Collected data
Lemma plain_no_bang (t : list ascii) : plain t = true → no_bang t = true.
Proof.
  unfold plain, no_bang. rewrite !forallb_forall. intros Ht c Hc.
  specialize (Ht c Hc). unfold plain_char in Ht.
  by apply andb_true_iff in Ht as [[? _]%andb_true_iff _].
Qed.

Lemma sub1_plain (repl : list template_item) (t s : list ascii) :
  plain t = true →
  IMAGE_PATTERN_replace repl (t ++ s) = t ++ IMAGE_PATTERN_replace repl s.
Proof. intros Ht. by apply sub1_no_bang, plain_no_bang. Qed.

Lemma image_close_not_bracket (c : ascii) (s : list ascii) :
  c ≠ "]"%char → image_close (c :: s) = None.
Proof.
  intros Hc. unfold image_close. cbn [py list_ascii_of_string startswith].
  destruct (ascii_eqb "]" c) eqn:Heq; [|done].
  apply ascii_eqb_true in Heq. congruence.
Qed.

(** The lazy part runs over plain text. *)
Lemma image_lazy_plain (t w : list ascii) :
  plain t = true →
  image_lazy (t ++ w) = (λ n, length t + n) <$> image_lazy w.
Proof.
  induction t as [|c t IH]; intros Ht.
  { simpl. by destruct (image_lazy w). }
  apply andb_true_iff in Ht as [Hc Ht].
  apply plain_char_spec in Hc as (_ & Hb & Hn).
  cbn [app image_lazy]. rewrite image_close_not_bracket by done.
  destruct (ascii_eqb c newline) eqn:Heq.
  { apply ascii_eqb_true in Heq. congruence. }
  rewrite IH by done. by destruct (image_lazy w).
Qed.

Lemma image_lazy_end (tail : list ascii) :
  tail = [] ∨ (∃ rest, tail = newline :: rest) → image_lazy tail = None.
Proof. intros [->|[rest ->]]; reflexivity. Qed.

Lemma IMAGE_PATTERN_match_open (r : list ascii) :
  IMAGE_PATTERN_match ("!"%char :: "["%char :: r)
  = (λ n, 2 + n) <$> image_lazy r.
Proof. reflexivity. Qed.

Lemma image_lazy_other_target (w : list ascii) :
  image_lazy (py "](images/" ++ w) = S <$> image_lazy (py "(images/" ++ w).
Proof. reflexivity. Qed.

→ **Work instruction**:
Once you reach the line that holds "intros Hc. unfold", print it and every line after it through the end of the records, word for word.

→ **Written reply**:
  intros Hc. unfold image_close. cbn [py list_ascii_of_string startswith].
  destruct (ascii_eqb "]" c) eqn:Heq; [|done].
  apply ascii_eqb_true in Heq. congruence.
Qed.

(** The lazy part runs over plain text. *)
Lemma image_lazy_plain (t w : list ascii) :
  plain t = true →
  image_lazy (t ++ w) = (λ n, length t + n) <$> image_lazy w.
Proof.
  induction t as [|c t IH]; intros Ht.
  { simpl. by destruct (image_lazy w). }
  apply andb_true_iff in Ht as [Hc Ht].
  apply plain_char_spec in Hc as (_ & Hb & Hn).
  cbn [app image_lazy]. rewrite image_close_not_bracket by done.
  destruct (ascii_eqb c newline) eqn:Heq.
  { apply ascii_eqb_true in Heq. congruence. }
  rewrite IH by done. by destruct (image_lazy w).
Qed.

Lemma image_lazy_end (tail : list ascii) :
  tail = [] ∨ (∃ rest, tail = newline :: rest) → image_lazy tail = None.
Proof. intros [->|[rest ->]]; reflexivity. Qed.

Lemma IMAGE_PATTERN_match_open (r : list ascii) :
  IMAGE_PATTERN_match ("!"%char :: "["%char :: r)
  = (λ n, 2 + n) <$> image_lazy r.
Proof. reflexivity. Qed.

Lemma image_lazy_other_target (w : list ascii) :
  image_lazy (py "](images/" ++ w) = S <$> image_lazy (py "(images/" ++ w).
Proof. reflexivity. Qed.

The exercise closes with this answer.